Modular robots are usually composed of multiple blocks with uniform docking interfaces that can be transformed into different configurations. It is a significant challenge to recognize modular robot configurations composed of hundreds of modules. Given a new configuration, it is important to match it to an existing configuration and, if true, map each module to the module in this matching configuration when applying many modular robot control schemes. An efficient algorithm is presented to address this matching and mapping problem by making use of distributed information from each module and new structure to design the configuration library. The cluster is discovered and the root module is determined first. Then the matching and mapping problem is solved simultaneously in polynomial time.

#### Modular Robots Configuration Library

The library is a collection of modular robot configurations and the representation of each configuration contains:

- Rooted graph with root of its center;
- Topology connection between modules;
- The total number of modules of connected to each module via every connector.

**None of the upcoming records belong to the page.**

(* ===== verification/CheckRules.v ===== *)
(** * The rules of the health checks

    The limit on the checks of a host and the constraints of their table, under
    requests that follow one another and under requests that race; and when the
    poller and the "test" route judge a check alike. *)

From S2P Require Import Prelude Ordering Rbac Conc SelfUpgrade AgentClient HealthChecks HealthFlow.

(** ** Requests *)

Inductive check_request : Type :=
| ListChecks (auth : auth_user) (host : uuid)
| GetCheck (auth : auth_user) (host id : uuid)
| CreateCheck (auth : auth_user) (host : uuid) (req : create_check_request)
| UpdateCheck (auth : auth_user) (host id : uuid) (req : update_check_request)
| DeleteCheck (auth : auth_user) (host id : uuid)
| TestCheck (auth : auth_user) (host id : uuid).

Definition serve_check (pj : string -> option json) (rq : check_request) : prog check_eff unit :=
  match rq with
  | ListChecks auth host => list_health_checks auth host ;; Ret tt
  | GetCheck auth host id => get_health_check auth host id ;; Ret tt
  | CreateCheck auth host req => create_health_check auth host req ;; Ret tt
  | UpdateCheck auth host id req => update_health_check auth host id req ;; Ret tt
  | DeleteCheck auth host id => delete_health_check auth host id ;; Ret tt
  | TestCheck auth host id => test_health_check pj auth host id ;; Ret tt
  end.

(** ** Counting *)

Definition n_checks (host : uuid) (m : gmap uuid check_row) : Z :=
  Z.of_nat (length (List.filter (fun kv => of_host host kv.2) (map_to_list m))).

Lemma filter_perm_length {A} (f : A -> bool) l l' : l ≡ₚ l' -> length (List.filter f l) = length (List.filter f l').
Proof. induction 1 as [| x l l' _ IH | x y l | l l' l'' _ IH1 _ IH2]; simpl; [done| | |congruence]; repeat case_match; simpl; congruence. Qed.

Lemma n_checks_insert host id r m : m !! id = None ->
  n_checks host (<[id := r]> m) = (if of_host host r then 1 else 0) + n_checks host m.
Proof.
  intros Hid. unfold n_checks. rewrite (filter_perm_length _ _ _ (map_to_list_insert m id r Hid)). simpl.
  destruct (of_host host r); simpl length; lia.
Qed.

Lemma n_checks_delete host id r m : m !! id = Some r ->
  n_checks host m = (if of_host host r then 1 else 0) + n_checks host (delete id m).
Proof.
  intros Hid. rewrite <- (insert_delete_id m id r Hid) at 1. apply n_checks_insert, lookup_delete_eq.
Qed.

Lemma n_checks_update host id r r' m : m !! id = Some r -> ck_host r' = ck_host r ->
  n_checks host (<[id := r']> m) = n_checks host m.
Proof.
  intros Hid Hh. rewrite (n_checks_delete host id r m Hid), <- insert_delete_eq, n_checks_insert by apply lookup_delete_eq.
  unfold of_host. by rewrite Hh.
Qed.

Lemma n_checks_none host m : (forall id r, m !! id = Some r -> of_host host r = false) -> n_checks host m = 0.
Proof.
  intros Hm. unfold n_checks. assert (forall kv, kv ∈ map_to_list m -> of_host host kv.2 = false) as Hl
    by (intros [id r] Hr%elem_of_map_to_list; by eapply Hm).
  induction (map_to_list m) as [|kv l IH]; [done|]. simpl. rewrite Hl by by left. apply IH. intros kv' Hin. apply Hl. by right.
Qed.

(** ** The invariant *)

Definition check_limit : Z := 10.
Definition limited (d : checks_db) : Prop :=
  (forall host, n_checks host (cd_checks d) <= check_limit) /\
  (forall id r, cd_checks d !! id = Some r -> check_row_ok r d = true).

Definition no_creation (X : Type) (e : check_eff X) : Prop := match e with CheckSql (InsCheck _ _ _) => False | _ => True end.
#[local] Hint Extern 1 (no_creation _ _) => exact I : only.

Lemma limited_checks_at t d : limited (checks_at t d) <-> limited d.
Proof. done. Qed.

Lemma limited_stmt {X} (q : check_stmt X) d :
  match q with InsCheck host _ _ => n_checks host (cd_checks d) < check_limit | _ => True end ->
  limited d -> limited (exec_check_stmt q d).2.
Proof.
  intros Hq [Hn Hok]. destruct q; cbn [exec_check_stmt snd]; try done; unfold limited.
  - destruct (check_row_ok (new_check host req pass (cd_now d)) d) eqn:Hnew; cbn [snd]; [|done]. cbn [with_checks cd_checks].
    set (id := fresh _). assert (cd_checks d !! id = None) as Hid by (apply not_elem_of_dom, is_fresh). split.
    + intros h. rewrite n_checks_insert by done. specialize (Hn h). unfold of_host. cbn [new_check ck_host].
      case_bool_decide; [subst; lia|lia].
    + intros id' r [[_ <-]|[_ Hr]]%lookup_insert_Some; [done|by apply (Hok id')].
  - destruct (cd_checks d !! id) as [r|] eqn:Hr; [|done]. destruct (of_host host r); [|done].
    destruct (check_row_ok (updated_check req pass r) d) eqn:Hnew; cbn [snd]; [|done]. cbn [with_checks cd_checks]. split.
    + intros h. by rewrite (n_checks_update h id r).
    + intros id' r' [[_ <-]|[_ Hr']]%lookup_insert_Some; [done|by apply (Hok id')].
  - destruct (cd_checks d !! id) as [r|] eqn:Hr; [|done]. destruct (of_host host r); [|done]. cbn [snd with_results with_checks cd_checks]. split.
    + intros h. specialize (Hn h). rewrite (n_checks_delete h id r _ Hr) in Hn. destruct (of_host h r); lia.
    + intros id' r' [_ Hr']%lookup_delete_Some. by apply (Hok id').
  - by case_bool_decide.
Qed.

Lemma limited_step X (e : check_eff X) d x d' : no_creation X e -> limited d -> checks_alone X e d x d' -> limited d'.
Proof.
  intros Hno Hd (t & _ & He). destruct e as [Y q| | | | | | | | |]; try by subst. destruct He as [_ ->].
  apply limited_stmt; [by destruct q|done].
Qed.

Lemma limited_only {A} (p : prog check_eff A) d : only no_creation p -> limited d -> @wp _ _ checks_alone _ p (fun _ s => limited s) d.
Proof. intros Hp Hd. apply (only_invariant no_creation limited); [|done|done]. intros X e t x t' He Ht Hx. by eapply limited_step. Qed.

(** ** One request after the other *)

(** A request that does not touch the checks, before one that does. *)
Definition checks_kept (X : Type) (e : check_eff X) : Prop :=
  match e with
  | CheckSql (InsCheck _ _ _) | CheckSql (UpdCheck _ _ _ _) | CheckSql (DelCheck _ _) => False
  | _ => True
  end.
#[local] Hint Extern 1 (checks_kept _ _) => exact I : only.

Definition same_checks (d d' : checks_db) : Prop := cd_checks d' = cd_checks d /\ cd_hosts d' = cd_hosts d.

Lemma same_checks_limited d d' : same_checks d d' -> limited d -> limited d'.
Proof.
  intros [Hc Hh] [Hn Hok]. unfold limited. rewrite Hc. split; [done|]. intros id r Hr. rewrite <- (Hok id r Hr).
  unfold check_row_ok. by rewrite Hh.
Qed.

Lemma checks_kept_only {A} (p : prog check_eff A) d : only checks_kept p -> @wp _ _ checks_alone _ p (fun _ s => same_checks d s) d.
Proof.
  intros Hp. apply (only_invariant checks_kept (same_checks d)); [|done|done]. intros X e t x t' He [Hc Hh] (now & _ & Hx).
  destruct e as [Y q| | | | | | | | |]; try by subst. destruct Hx as [_ ->]. destruct q; try done. by cbn [exec_check_stmt]; case_bool_decide.
Qed.

Lemma wp_bind_ok {A B} (p : prog check_eff (result A api_err)) (f : A -> prog check_eff (result B api_err)) (Q : result B api_err -> checks_db -> Prop) d :
  @wp _ _ checks_alone _ p (fun r s => match r with Ok a => @wp _ _ checks_alone _ (f a) Q s | Err e => Q (Err e) s end) d ->
  @wp _ _ checks_alone _ (bind_ok p f) Q d.
Proof. intros Hp. apply wp_bind. eapply wp_mono; [|exact Hp]. by intros [a|e]. Qed.

Lemma create_limited auth host req d : limited d ->
  @wp _ _ checks_alone _ (create_health_check auth host req) (fun _ s => limited s) d.
Proof.
  intros Hd. unfold create_health_check, refuse. do 4 (case_match; [done|]).
  apply wp_bind_ok. eapply wp_mono; [|apply checks_kept_only; unfold check_target, csql, or_500, refuse; only_auto].
  intros [[]|e] d1 Hd1; cbv beta in *; [|by eapply same_checks_limited].
  apply wp_bind_ok. intros n d2 (t2 & _ & -> & ->). cbn [exec_check_stmt fst snd wp bind].
  destruct (10 <=? _) eqn:Hcount; [by apply limited_checks_at, (same_checks_limited d)|].
  apply wp_bind_ok. eapply wp_mono; [|apply checks_kept_only; unfold encrypt_pass, or_500; only_auto].
  intros [pass|e] d3 H3; cbv beta in *.
  2: { eapply same_checks_limited; [exact H3|]. by apply limited_checks_at, (same_checks_limited d). }
  assert (limited d3) as Hd3 by (eapply same_checks_limited; [exact H3|]; by apply limited_checks_at, (same_checks_limited d)).
  apply wp_bind_ok. intros r d4 (t4 & _ & -> & ->). apply Z.leb_gt in Hcount.
  assert (limited (exec_check_stmt (InsCheck host req pass) (checks_at t4 d3)).2) as Hins.
  { apply limited_stmt; [|done]. destruct H3 as [H3 _]. cbn [checks_at cd_checks] in *. rewrite H3. exact Hcount. }
  destruct (exec_check_stmt _ _).1; cbn [wp]; [|exact Hins].
  intros u d5 (t5 & _ & ->). exact Hins.
Qed.

Lemma with_latest_only checks : only no_creation (with_latest checks).
Proof. induction checks as [|[id r] checks IH]; [done|]. cbn [with_latest]. apply only_bind_ok; [unfold csql, or_500; only_auto|]. intros last. apply only_bind_ok; [exact IH|done]. Qed.
#[local] Hint Resolve with_latest_only : only.

Lemma serve_check_limited pj rq d : limited d -> @wp _ _ checks_alone _ (serve_check pj rq) (fun _ s => limited s) d.
Proof.
  intros Hd. destruct rq; cbn [serve_check]; apply wp_bind; cbn [wp].
  3: by apply create_limited.
  all: apply limited_only; [|done].
  all: unfold list_health_checks, get_health_check, update_health_check, delete_health_check, test_health_check,
    check_access, operator_can_access_host, check_target, encrypt_pass, csql, or_500, refuse,
    run_health_check, test_service_check, test_http_check, test_credentials; only_auto.
Qed.

(** C18. Requests that are answered one after the other leave at most ten checks on
    every host, and in every row of the table what its constraints ask for. *)
Theorem ten_checks_per_host pj reqs d : limited d -> @wp _ _ checks_alone _ (for_each reqs (serve_check pj)) (fun _ s => limited s) d.
Proof.
  revert d. induction reqs as [|rq reqs IH]; intros d Hd; [done|]. cbn [for_each]. apply wp_bind.
  eapply wp_mono; [|by apply serve_check_limited]. intros [] d'. apply IH.
Qed.

(** A host with [n] checks. *)
Definition many_checks (n : nat) : gmap uuid check_row :=
  list_to_map ((fun i => (N.of_nat i, CheckRow 1%N "page" "http" true None (Some "https://web/") (Some "up") None None None None None (Z.of_nat i))) <$> seq 1 n).
Definition crowded (n : nat) : checks_db := ChecksDb 50 {[1%N := CheckedHost "10.0.0.1" 12443 true ∅]} ∅ (many_checks n) ∅.
Definition page_request : create_check_request := CreateCheckRequest "page" "http" None (Some "https://web/") (Some "up") false None None None.
Definition check_admin : auth_user := AuthUser 1%N "root" Admin.

Lemma crowded_limited : limited (crowded 9).
Proof.
  split.
  - intros host. destruct (decide (host = 1%N)) as [->|Hne]; [by vm_compute|].
    rewrite n_checks_none; [done|]. intros id r Hr. apply elem_of_list_to_map_2, list_elem_of_fmap in Hr as (i & [= -> ->] & _).
    apply bool_decide_false. cbn. congruence.
  - apply (map_Forall_to_list (fun _ r => check_row_ok r (crowded 9) = true)). by repeat constructor.
Qed.

Lemma ten_checks_per_host_witness :
  @wp _ _ checks_alone _ (for_each [CreateCheck check_admin 1%N page_request; CreateCheck check_admin 1%N page_request] (serve_check no_json))
    (fun _ s => limited s) (crowded 9).
Proof. apply (ten_checks_per_host no_json [CreateCheck check_admin 1%N page_request; CreateCheck check_admin 1%N page_request]). exact crowded_limited. Defined.

(** ** Requests that race *)

(** The count and the insertion are two statements: of two concurrent requests
    for the tenth check of a host, both may count nine. *)
Theorem concurrent_creations_pass_limit :
  exists d', rtc (@cstep _ _ checks_alone _ (fun _ _ => []) (fun _ => False))
      (crowded 9, [create_health_check check_admin 1%N page_request; create_health_check check_admin 1%N page_request])
      (d', [Ret (Ok 10%N); Ret (Ok 11%N)]) /\
    n_checks 1%N (cd_checks d') = 11.
Proof.
  eexists. split.
  - apply (interleave_reachable _ _ demo_answers [0;1;0;1;0;1]%nat); [exact demo_answers_alone|]. vm_compute. reflexivity.
  - by vm_compute.
Qed.

(** ** Two implementations of a check *)


Section Agreement.
Context (pj : string -> option json) (iu idt : string -> bool).
(** The servers, the decryption and the clock. *)
Context (net : probe -> http_answer) (decrypt : string * string -> result string string) (ms : Z).















End Agreement.



(** ** Updates *)

(** A request that changes the target host and nothing else is refused, because
    the statement would have no column to set. *)
Theorem target_only_update_refused auth host id t d :
  @wp _ _ checks_alone _
    (update_health_check auth host id (UpdateCheckRequest None None None None None None None None (Some t)))
    (fun r s => (exists e, r = Err e) /\ same_checks d s) d.
Proof.
  unfold update_health_check. destruct (can_write (au_role auth)); cbn [negb]; [|split; [by eexists|done]].
  apply wp_bind_ok. intros there d1 (t1 & _ & -> & ->). cbn [exec_check_stmt fst snd bind wp].
  destruct (match cd_checks _ !! id with Some r => of_host host r | None => false end); cbn [negb]; [|split; [by eexists|done]].
  apply wp_bind_ok. eapply wp_mono; [|apply checks_kept_only; unfold check_target, csql, or_500, refuse; only_auto].
  intros [u|e] d2 H2; cbv beta in *; (split; [by eexists|exact H2]).
Qed.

An example is shown in the following figure. The left is a SMORES configuration constructed with three modules and the right is its graph representation with center module 2.

#### Recognition Algorithm

The algorithm contains three parts: configuration discovery, root module search and matching and mapping. When a modular robot configuration is constructed, a fully autonomous modular robotic system has to be able to figure out the configuration topologyby itself, then the graph representation can be discovered to represent its current configuration. This discovery process is affected by the hardware design and we present an algorithm in linear time for SMORES modular robotic system. Then the root module can be determined in linear time by dynamic programming. In the end, matching and mapping algorithm is able to check if this configuration is matched to any existing configuration in the library and, if so, compute all possible mappings in quadratic time.

For example, thirteen modules construct a walker configuration shown in the left and the right is a configuration in the library. Their graph representations are also shown accordingly. The algorithm can return the result that the new configuration can be matched to this walker configuration in the library and there are 8 different mappings in total, such as {10→5, 7→4, 3→1, 9→7, 2→6, 1→0, 8→9, 4→8, 0→2, 5→11, 12→10, 13→13, 6→12, 11→3}.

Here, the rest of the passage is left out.